STORED DATA →
(** C12: [dart_amsg_sendrecv_trysend] on a well-formed buffered queue
    (with an increasing answer of [MPI_Testsome]) keeps it well formed.
    Either every slot is taken and nothing has finished, and it returns
    [DART_ERR_AGAIN] without sending, or it copies the message into a
    buffer [b] that no send MPI still has outstanding uses, posts one
    message from [b] to [target], records it as the last outstanding
    request and, with regular sends, counts it for [target]. *)
Theorem dart_amsg_sendrecv_trysend_spec q w target size done ok q' w' ret :
  send_wf q -> q_direct q = false -> testsome_answer (q_send_tailpos q) done ->
  dart_amsg_sendrecv_trysend q w target size done ok = Some (q', w', ret) ->
  send_wf q' /\
  ((done = [] /\ q_send_tailpos q = q_msg_count q /\ q' = q /\ w' = w /\ ret = DART_ERR_AGAIN) \/
   (exists b, w_writes w' = w_writes w ++ [(b, size)] /\
      w_sends w' = w_sends w ++ [mk_send target size (q_sync q) (Some b)] /\
      b ∉ omap id (complete_reqs (q_send_reqs q)
                     (if q_send_tailpos q =? q_msg_count q then done else [])) /\
      q_send_reqs q' !! pred (q_send_tailpos q') = Some (Some b) /\
      (q_sync q = false -> Some (q_send_count q') = incr_at (q_send_count q) target) /\
      ret = mpi_ret ok)).
Proof.
  intros Hwf Hd Hans Heq. unfold dart_amsg_sendrecv_trysend, dart_assert in Heq.
  destruct (q_send_tailpos q <=? q_msg_count q); [|done]. rewrite Hd in Heq. simpl in Heq.
  destruct (amsgq_acquire_slot q done) as [q1 r1] eqn:Ha. destruct r1.
  2-4: unfold amsgq_acquire_slot in Ha;
    destruct (q_send_tailpos q =? q_msg_count q) eqn:Ht; [apply Nat.eqb_eq in Ht|done];
    destruct (amsgq_test_sendreqs_result q done q1 _ Hwf Hans Ha)
      as [(-> & -> & ?) | (_ & ? & _)]; simplify_eq; try (split; [done | left; done]).
  destruct (amsgq_acquire_slot_free q done q1 Hwf Hans Ha)
    as (Hwf1 & Ht1 & Hc & Hs & Hperm & b & Hb & Hnot).
  rewrite Hb in Heq. simpl in Heq.
  pose proof (send_wf_push q1 b Hwf1 Ht1 Hb) as Hwf2.
  assert (Hlen : q_send_tailpos q1 < length (q_send_reqs q1)).
  { destruct Hwf1 as (? & ? & _ & ->).
    rewrite length_app, length_fmap, length_take, length_replicate. lia. }
  destruct (q_sync q) eqn:Hsy; simpl in Heq.
  - simplify_eq/=. split; [done|]. right. exists b.
    split_and!; try done; [by rewrite <- Hperm | by ins_simpl].
  - destruct (incr_at _ _) eqn:Hi; simplify_eq/=. split; [done|]. right. exists b.
    split_and!; try done; [by rewrite <- Hperm | by ins_simpl | by rewrite <- Hc, Hi].
Qed.

(** ** Witnesses and the unordered answer of [MPI_Testsome] *)

Lemma amsgq_test_sendreqs_unsafe_spec_witness :
  send_wf ex_q /\ testsome_answer (q_send_tailpos ex_q) [1; 4] /\
  exists q' ret, amsgq_test_sendreqs_unsafe ex_q [1; 4] = (q', ret) /\
  send_wf q' /\ q_send_tailpos q' = q_send_tailpos ex_q - 2 /\
  q_send_bufs q' ≡ₚ q_send_bufs ex_q /\
  omap id (q_send_reqs q') ≡ₚ omap id (complete_reqs (q_send_reqs ex_q) [1; 4]) /\
  (ret = DART_OK <-> [1; 4] <> []).
Proof.
  assert (H1 : send_wf ex_q) by wit_decide.
  assert (H2 : testsome_answer (q_send_tailpos ex_q) [1; 4]) by wit_decide.
  split_and!; try assumption. eexists _, _. split; [reflexivity|].
  exact (amsgq_test_sendreqs_unsafe_spec ex_q [1; 4] _ _ H1 H2 eq_refl).
Defined.

Lemma dart_amsg_sendrecv_trysend_spec_witness :
  send_wf ex_q /\ q_direct ex_q = false /\ testsome_answer (q_send_tailpos ex_q) [1; 4] /\
  exists q' w' ret, dart_amsg_sendrecv_trysend ex_q ex_w 1 16 [1; 4] true = Some (q', w', ret) /\
  send_wf q' /\
  ((([1; 4] : list nat) = [] /\ q_send_tailpos ex_q = q_msg_count ex_q /\ q' = ex_q /\ w' = ex_w /\
    ret = DART_ERR_AGAIN) \/
   (exists b, w_writes w' = w_writes ex_w ++ [(b, 16)] /\
      w_sends w' = w_sends ex_w ++ [mk_send 1 16 (q_sync ex_q) (Some b)] /\
      b ∉ omap id (complete_reqs (q_send_reqs ex_q)
                     (if q_send_tailpos ex_q =? q_msg_count ex_q then [1; 4] else [])) /\
      q_send_reqs q' !! pred (q_send_tailpos q') = Some (Some b) /\
      (q_sync ex_q = false -> Some (q_send_count q') = incr_at (q_send_count ex_q) 1) /\
      ret = mpi_ret true)).
Proof.
  assert (H1 : send_wf ex_q) by wit_decide.
  assert (H2 : testsome_answer (q_send_tailpos ex_q) [1; 4]) by wit_decide.
  split_and!; try assumption; [reflexivity|]. eexists _, _, _. split; [vm_compute; reflexivity|].
  exact (dart_amsg_sendrecv_trysend_spec ex_q ex_w 1 16 [1; 4] true _ _ _ H1 eq_refl H2 ltac:(vm_compute; reflexivity)).
Defined.

(** The search for an occupied slot from the back stops at once when
    it starts at the finished index itself. *)
Lemma skip_null_at reqs d : skip_null reqs d d = d.
Proof. destruct d as [|d]; simpl; [done|]. by rewrite Nat.ltb_irrefl. Qed.

(** When every slot is taken, every buffer has its request outstanding. *)
Lemma send_wf_full q :
  send_wf q -> q_send_tailpos q = q_msg_count q -> q_send_reqs q = Some <$> q_send_bufs q.
Proof.
  intros (Hl & _ & _ & Hr) Ht. rewrite Hr, Ht, Nat.sub_diag, app_nil_r, take_ge; [done | lia].
Qed.

(** C28: the ordering of [MPI_Testsome]'s answer matters.  MPI does not
    promise to report finished requests in increasing order.  On every
    well-formed queue with buffered sends whose [msg_count] slots are
    all taken, the answer that reports the last slot first and then a
    slot [b] below the last two makes [amsgq_test_sendreqs_unsafe] stop
    at once ("we met in the middle") while still lowering
    [send_tailpos] by two; [dart_amsg_sendrecv_trysend] then copies its
    message into the buffer of slot [msg_count - 2], whose send was not
    reported and is still outstanding, and the queue is no longer well
    formed. *)
Theorem trysend_unordered_testsome_overwrites q w target size b :
  send_wf q -> q_direct q = false -> q_send_tailpos q = q_msg_count q -> b + 2 < q_msg_count q ->
  (q_sync q = true \/ exists c, q_send_count q = Some c /\ target < length c) ->
  exists q' w' ret buf,
    dart_amsg_sendrecv_trysend q w target size [pred (q_msg_count q); b] true = Some (q', w', ret) /\
    q_send_reqs q !! (q_msg_count q - 2) = Some (Some buf) /\
    w_writes w' = w_writes w ++ [(buf, size)] /\ ~ send_wf q'.
Proof.
  intros Hwf Hd Ht Hb Hs. pose proof (send_wf_full q Hwf Ht) as Hr.
  destruct Hwf as (Hl & _ & _ & _). set (n := q_msg_count q) in *.
  destruct (lookup_lt_is_Some_2 (q_send_bufs q) (n - 2)) as [buf Hbuf]; [lia|].
  assert (Hreq : q_send_reqs q !! (n - 2) = Some (Some buf)) by (by rewrite Hr, list_lookup_fmap, Hbuf).
  unfold dart_amsg_sendrecv_trysend, amsgq_acquire_slot, amsgq_test_sendreqs_unsafe.
  rewrite Ht, Nat.leb_refl, Nat.eqb_refl, Hd.
  assert (H2 : (length [pred n; b] =? n) = false) by (apply Nat.eqb_neq; simpl; lia).
  rewrite H2. simpl.
  rewrite skip_null_at, Nat.leb_refl. simpl. replace (n - 2) with (n - S (S 0)) in Hbuf by lia.
  replace (n - S (S 0)) with (n - 2) in * by lia. rewrite Hbuf. simpl.
  set (reqs' := <[n - 2 := Some buf]> (<[b := None]> (<[pred n := None]> (q_send_reqs q)))).
  assert (Hnot : forall q', q_send_reqs q' = reqs' -> q_send_tailpos q' = S (n - 2) ->
                   q_send_bufs q' = q_send_bufs q -> q_msg_count q' = n -> ~ send_wf q').
  { intros q' Hr' Ht' Hb' Hn' (_ & _ & _ & Hw). rewrite Hr', Ht', Hb', Hn' in Hw.
    apply (f_equal (fun l => l !! b)) in Hw. unfold reqs' in Hw.
    rewrite list_lookup_insert_ne, list_lookup_insert_eq in Hw by (rewrite ?length_insert, ?Hr, ?length_fmap; lia).
    rewrite lookup_app_l, list_lookup_fmap, lookup_take in Hw by (rewrite ?length_fmap, ?length_take; lia).
    destruct (lookup_lt_is_Some_2 (q_send_bufs q) b) as [x Hx]; [lia|]. rewrite decide_True, Hx in Hw by lia. discriminate Hw. }
  destruct Hs as [Hsy | (c & Hc & Htg)].
  - rewrite Hsy. do 4 eexists. split_and!; [done | done | done |]. apply Hnot; done.
  - destruct (q_sync q) eqn:Hsy; [do 4 eexists; split_and!; [done | done | done |]; by apply Hnot|].
    unfold incr_at. simpl. rewrite Hc. simpl.
    destruct (lookup_lt_is_Some_2 c target) as [v Hv]; [lia|]. rewrite Hv. simpl.
    do 4 eexists. split_and!; [done | done | done |]. apply Hnot; done.
Qed.
(* ===== verification/Threads.v ===== *)
(** * Start-up, shut-down, yield and completion of the tasking runtime

    [src/dart-impl/tasking/src/internal/dart_tasking_instrumentation.c]:
    the global flags of lines 411-461 ([parallel], [initialized],
    [threads_running], [worker_poll_remote], the idle method, NUMA
    placement), [determine_num_threads], [init_threadpool] and
    [dart__tasking__init], the start of the worker threads
    ([start_threads] and the prologue of [thread_main]), one iteration
    of a worker's loop, [remote_progress], [dart__tasking__yield],
    [dart__tasking__task_complete], [stop_threads], [destroy_threadpool]
    and [dart__tasking__fini].  The runtime of [Lifecycle] is part of
    the state; the environment variables, the hardware and affinity
    queries and the team size are the record [tk_env].

    Threads run one at a time: starting a worker runs the prologue of
    its [thread_main] at once, and each later iteration of its loop is
    a step of the relation [tk_step], in any order with the master's
    calls; the invariant [tk_inv] holds in every reachable state. *)

From S2P Require Import Prelude Task TaskQueue Scheduler Context Lifecycle.
From Stdlib Require Import Sorting.Sorted.

(** ** State *)

(** [enum dart_thread_idle_t], lines 449-453. *)
Inductive dart_thread_idle_t := DART_THREAD_IDLE_POLL | DART_THREAD_IDLE_USLEEP | DART_THREAD_IDLE_WAIT.

#[export] Instance dart_thread_idle_t_eq_dec : EqDecision dart_thread_idle_t.
Proof. solve_decision. Defined.

(** What the start-up reads from outside: the environment variables
    ([None] when unset), [dart_hwinfo], the affinity module, the page
    size and the size of [DART_TEAM_ALL]. *)
Record tk_env := mk_env {
  env_idle : option dart_thread_idle_t;        (* DART_THREAD_IDLE *)
  env_place_numa : option bool;                (* DART_THREAD_PLACE_NUMA *)
  env_num_threads : option Z;                  (* DART_NUMTHREADS *)
  env_affinity : option bool;                  (* DART_THREAD_AFFINITY *)
  env_stack_size : Z;                          (* DART_TASKSTACKSIZE, -1 when unset *)
  hw_num_cores : Z;
  hw_max_threads : Z;
  aff_master_core : nat;                       (* dart__tasking__affinity_set(pthread_self(), 0) *)
  aff_num_numa : nat;                          (* dart__tasking__affinity_num_numa_nodes() *)
  aff_core_numa : nat -> nat;                  (* dart__tasking__affinity_core_numa_node *)
  env_page_size : Z;                           (* dart__tasking__context_pagesize() *)
  env_team_size : nat                          (* dart_team_size(DART_TEAM_ALL) *)
}.

(** The static globals of lines 411-461 with the runtime of
    [Lifecycle] ([thread_pool], [task_queue], [task_free_lists], the
    memory pools and the contexts) and [thread_task_mempool], where an
    exiting worker leaves its memory pool. *)
Record tasking := mk_tk {
  tk_initialized : bool;
  tk_threads_running : bool;
  tk_parallel : bool;
  tk_worker_poll_remote : bool;
  tk_idle : dart_thread_idle_t;
  tk_respect_numa : bool;
  tk_bind : bool;
  tk_num_units : nat;
  tk_rt : runtime;
  tk_saved_pools : list (option task_mempool)
}.

Definition set_rt (r : runtime) (k : tasking) : tasking :=
  mk_tk (tk_initialized k) (tk_threads_running k) (tk_parallel k) (tk_worker_poll_remote k)
        (tk_idle k) (tk_respect_numa k) (tk_bind k) (tk_num_units k) r (tk_saved_pools k).

Definition set_flags (init running par poll : bool) (k : tasking) : tasking :=
  mk_tk init running par poll (tk_idle k) (tk_respect_numa k) (tk_bind k) (tk_num_units k)
        (tk_rt k) (tk_saved_pools k).

Definition set_saved_pools (p : list (option task_mempool)) (k : tasking) : tasking :=
  mk_tk (tk_initialized k) (tk_threads_running k) (tk_parallel k) (tk_worker_poll_remote k)
        (tk_idle k) (tk_respect_numa k) (tk_bind k) (tk_num_units k) (tk_rt k) p.

Definition tk_num_threads (k : tasking) : nat := s_num_threads (r_sched (tk_rt k)).

(** ** Start-up *)

(** [determine_num_threads], lines 821-843: [DART_NUMTHREADS] if set,
    else cores times hardware threads, else 2. *)
Definition determine_num_threads (env_n : option Z) (cores max_threads : Z) : Z :=
  let n0 := default (-1)%Z env_n in
  let n1 := if (n0 =? -1)%Z
            then if (0 <? cores)%Z
                 then let n := (cores * (if (0 <? max_threads)%Z then max_threads else 1))%Z in
                      if (n <=? 0)%Z then (-1)%Z else n
                 else (-1)%Z
            else n0 in
  if (n1 =? -1)%Z then 2%Z else n1.

Definition with_numa (numa : nat) (th : dart_thread) : dart_thread :=
  mk_thread (th_id th) numa (th_queue th) (th_next_task th) (th_last_steal th)
    (th_current_task th) (th_taskcntr th) (th_is_utility th) (th_delay th).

ACTION ITEM →
Only one stretch of the records above is wanted: the lines between the one holding "Lemma send_wf_full q" and the one holding "slot [b] below", inclusive, reproduced exactly.

ANSWER SPACE →
Lemma send_wf_full q :
  send_wf q -> q_send_tailpos q = q_msg_count q -> q_send_reqs q = Some <$> q_send_bufs q.
Proof.
  intros (Hl & _ & _ & Hr) Ht. rewrite Hr, Ht, Nat.sub_diag, app_nil_r, take_ge; [done | lia].
Qed.

(** C28: the ordering of [MPI_Testsome]'s answer matters.  MPI does not
    promise to report finished requests in increasing order.  On every
    well-formed queue with buffered sends whose [msg_count] slots are
    all taken, the answer that reports the last slot first and then a
    slot [b] below the last two makes [amsgq_test_sendreqs_unsafe] stop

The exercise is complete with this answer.